REQUIRED WORK: In the records below, find each line with the word "Import" and copy it.
***** DATA LISTING *****
(** * Load data analysis system: the inverter power recurrence and its gain evaluator

    A shallow embedding of [src/main.py] ([truncate_decimal],
    [parse_k_expression], [calculate_inverter_power]) and of the older
    [src/simple_analysis.py] ([parse_k_expression]), followed by the code
    around them: [parse_time_to_seconds], [filter_data_by_time], the compute
    branch of [main] and [read_csv_with_encoding] of main.py, and the
    recurrence of [analyze_load_data] of simple_analysis.py.

    Numbers.  The code is embedded twice.  In the main embedding Python
    floats are exact rationals ([Q]): every arithmetic operation is the
    exact one, [math.floor] is [Qfloor], and equality of numbers is [Qeq]
    ([==]).  Rounding, infinities and NaN are not in it: where the code
    stops with an error of [math.floor] (an infinite or NaN value), the
    exact embedding returns.  The general statements are therefore made
    about the runs that return, and only where they do not lean on a
    quotient or a product being exact.  Module
    [Binary64] embeds [truncate_decimal] and the loop of
    [calculate_inverter_power] again on binary64 floats, with the errors of
    [math.floor]; it evaluates the code on given inputs bit for bit and
    shows where the code and the exact arithmetic part.

    Strings.  A Python [str] is modelled by its UTF-8 bytes ([string]); the
    glyph for the free variable is the two bytes 206, 187.  [str.strip] and
    [str.isdigit] are modelled on ASCII text: white space and digits outside
    ASCII are not recognised as such.

    Exceptions.  Fallible code returns [result]; a [try]/[except] is a match
    on it. *)

From Stdlib Require Import ZArith QArith Qround Qminmax Qabs Lia Lqa.
From Stdlib Require Import Bool List String Ascii DecimalString.
From Stdlib Require PrimFloat FloatOps SpecFloat Uint63.
Import ListNotations.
*****
OUTPUT BELOW:
From Stdlib Require Import ZArith QArith Qround Qminmax Qabs Lia Lqa.
From Stdlib Require Import Bool List String Ascii DecimalString.
Import ListNotations.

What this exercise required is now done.